▶ Your instructions: Entries follow. Set all of them down as they stand.

Collected data:
(** * The Docker client of watchtower: container replacement protocol

    A shallow embedding of [container/client.go]: the shutdown sequencer
    ([StopContainer], [waitForStop]), the recreation engine
    ([StartContainer]), the staleness detector ([IsContainerStale]) and the
    command executor ([ExecuteCommand]).

    The Docker daemon is an external collaborator.  It is a parameter of the
    development: a record of operations over an abstract daemon state, one
    per API method the client calls.  Every client function is a state
    transformer over a [World] that holds the daemon state, a logical clock,
    the trace of the daemon calls issued so far (each with the reply it
    got) and the log lines written. *)

From Stdlib Require Import ZArith String List Lia DecimalString.
From Stdlib Require DecimalFacts DecimalPos.
From stdpp Require Import base option list gmap strings.

Local Open Scope string_scope.
Local Open Scope list_scope.
Local Open Scope Z_scope.

(** ** Errors and results *)

(** Go's [error] values.  A nil error is [None] in [option error].  The
    client never looks inside an error, so three shapes are enough: the
    daemon's not-found answer, any other failure of a daemon call, and the
    errors the client builds itself with [fmt.Errorf]. *)
Inductive error : Type :=
| ErrNotFound (msg : string)
| ErrDaemon (msg : string)
| ErrFormatted (format : string) (args : list string).


(** A Go pair [(value, err)] of which the value is used only when [err] is
    nil. *)
Inductive result (A : Type) : Type :=
| Ok (a : A)
| Err (e : error).
Arguments Ok {A} a.
Arguments Err {A} e.

Module fmt.
Definition Errorf (format : string) (args : list string) : error :=
  ErrFormatted format args.
End fmt.

(** ** The Docker API types the client touches

    Go's embedded structs are flattened, and pointer fields hold their
    pointee: the snapshots come from an inspection, which fills them. *)

Module EndpointSettings.
Record t : Type := mk {
  NetworkID : string;
  IPAddress : string;
  Aliases : list string }.
End EndpointSettings.

Module NetworkingConfig.
Record t : Type := mk { EndpointsConfig : gmap string EndpointSettings.t }.
End NetworkingConfig.

Module NetworkSettings.
Record t : Type := mk { Networks : gmap string EndpointSettings.t }.
End NetworkSettings.

Module HostConfig.
Record t : Type := mk {
  AutoRemove : bool;
  NetworkMode : string;
  Binds : list string }.
End HostConfig.

(** [NetworkMode.IsHost] of the Docker library. *)
Definition IsHost (n : string) : bool := String.eqb n "host".

Module Config.
Record t : Type := mk {
  Image : string;
  Env : list string;
  Cmd : list string;
  Labels : gmap string string }.
End Config.

Module ContainerState.
Record t : Type := mk { Running : bool; Restarting : bool }.
End ContainerState.

Module ContainerJSON.
Record t : Type := mk {
  ID : string;
  Image : string;
  Name : string;
  State : ContainerState.t;
  HostConfig : HostConfig.t;
  Config : Config.t;
  NetworkSettings : NetworkSettings.t }.
End ContainerJSON.

Module ImageInspect.
Record t : Type := mk { ID : string; RepoDigests : list string }.
End ImageInspect.

Module ContainerRemoveOptions.
Record t : Type := mk { RemoveVolumes : bool; RemoveLinks : bool; Force : bool }.
End ContainerRemoveOptions.

(** The only privilege function the client ever installs. *)
Inductive PrivilegeFunc : Type := DefaultAuthHandler.

Module ImagePullOptions.
Record t : Type := mk {
  RegistryAuth : string;
  PrivilegeFunc : option PrivilegeFunc }.
(** Go's zero value [types.ImagePullOptions{}]. *)
Definition zero : t := mk "" None.
End ImagePullOptions.

Module ExecConfig.
Record t : Type := mk {
  Tty : bool;
  AttachStderr : bool;
  AttachStdout : bool;
  Detach : bool;
  Cmd : list string }.
End ExecConfig.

▶ Output of the task:
(** * The Docker client of watchtower: container replacement protocol

    A shallow embedding of [container/client.go]: the shutdown sequencer
    ([StopContainer], [waitForStop]), the recreation engine
    ([StartContainer]), the staleness detector ([IsContainerStale]) and the
    command executor ([ExecuteCommand]).

    The Docker daemon is an external collaborator.  It is a parameter of the
    development: a record of operations over an abstract daemon state, one
    per API method the client calls.  Every client function is a state
    transformer over a [World] that holds the daemon state, a logical clock,
    the trace of the daemon calls issued so far (each with the reply it
    got) and the log lines written. *)

From Stdlib Require Import ZArith String List Lia DecimalString.
From Stdlib Require DecimalFacts DecimalPos.
From stdpp Require Import base option list gmap strings.

Local Open Scope string_scope.
Local Open Scope list_scope.
Local Open Scope Z_scope.

(** ** Errors and results *)

(** Go's [error] values.  A nil error is [None] in [option error].  The
    client never looks inside an error, so three shapes are enough: the
    daemon's not-found answer, any other failure of a daemon call, and the
    errors the client builds itself with [fmt.Errorf]. *)
Inductive error : Type :=
| ErrNotFound (msg : string)
| ErrDaemon (msg : string)
| ErrFormatted (format : string) (args : list string).


(** A Go pair [(value, err)] of which the value is used only when [err] is
    nil. *)
Inductive result (A : Type) : Type :=
| Ok (a : A)
| Err (e : error).
Arguments Ok {A} a.
Arguments Err {A} e.

Module fmt.
Definition Errorf (format : string) (args : list string) : error :=
  ErrFormatted format args.
End fmt.

(** ** The Docker API types the client touches

    Go's embedded structs are flattened, and pointer fields hold their
    pointee: the snapshots come from an inspection, which fills them. *)

Module EndpointSettings.
Record t : Type := mk {
  NetworkID : string;
  IPAddress : string;
  Aliases : list string }.
End EndpointSettings.

Module NetworkingConfig.
Record t : Type := mk { EndpointsConfig : gmap string EndpointSettings.t }.
End NetworkingConfig.

Module NetworkSettings.
Record t : Type := mk { Networks : gmap string EndpointSettings.t }.
End NetworkSettings.

Module HostConfig.
Record t : Type := mk {
  AutoRemove : bool;
  NetworkMode : string;
  Binds : list string }.
End HostConfig.

(** [NetworkMode.IsHost] of the Docker library. *)
Definition IsHost (n : string) : bool := String.eqb n "host".

Module Config.
Record t : Type := mk {
  Image : string;
  Env : list string;
  Cmd : list string;
  Labels : gmap string string }.
End Config.

Module ContainerState.
Record t : Type := mk { Running : bool; Restarting : bool }.
End ContainerState.

Module ContainerJSON.
Record t : Type := mk {
  ID : string;
  Image : string;
  Name : string;
  State : ContainerState.t;
  HostConfig : HostConfig.t;
  Config : Config.t;
  NetworkSettings : NetworkSettings.t }.
End ContainerJSON.

Module ImageInspect.
Record t : Type := mk { ID : string; RepoDigests : list string }.
End ImageInspect.

Module ContainerRemoveOptions.
Record t : Type := mk { RemoveVolumes : bool; RemoveLinks : bool; Force : bool }.
End ContainerRemoveOptions.

(** The only privilege function the client ever installs. *)
Inductive PrivilegeFunc : Type := DefaultAuthHandler.

Module ImagePullOptions.
Record t : Type := mk {
  RegistryAuth : string;
  PrivilegeFunc : option PrivilegeFunc }.
(** Go's zero value [types.ImagePullOptions{}]. *)
Definition zero : t := mk "" None.
End ImagePullOptions.

Module ExecConfig.
Record t : Type := mk {
  Tty : bool;
  AttachStderr : bool;
  AttachStdout : bool;
  Detach : bool;
  Cmd : list string }.
End ExecConfig.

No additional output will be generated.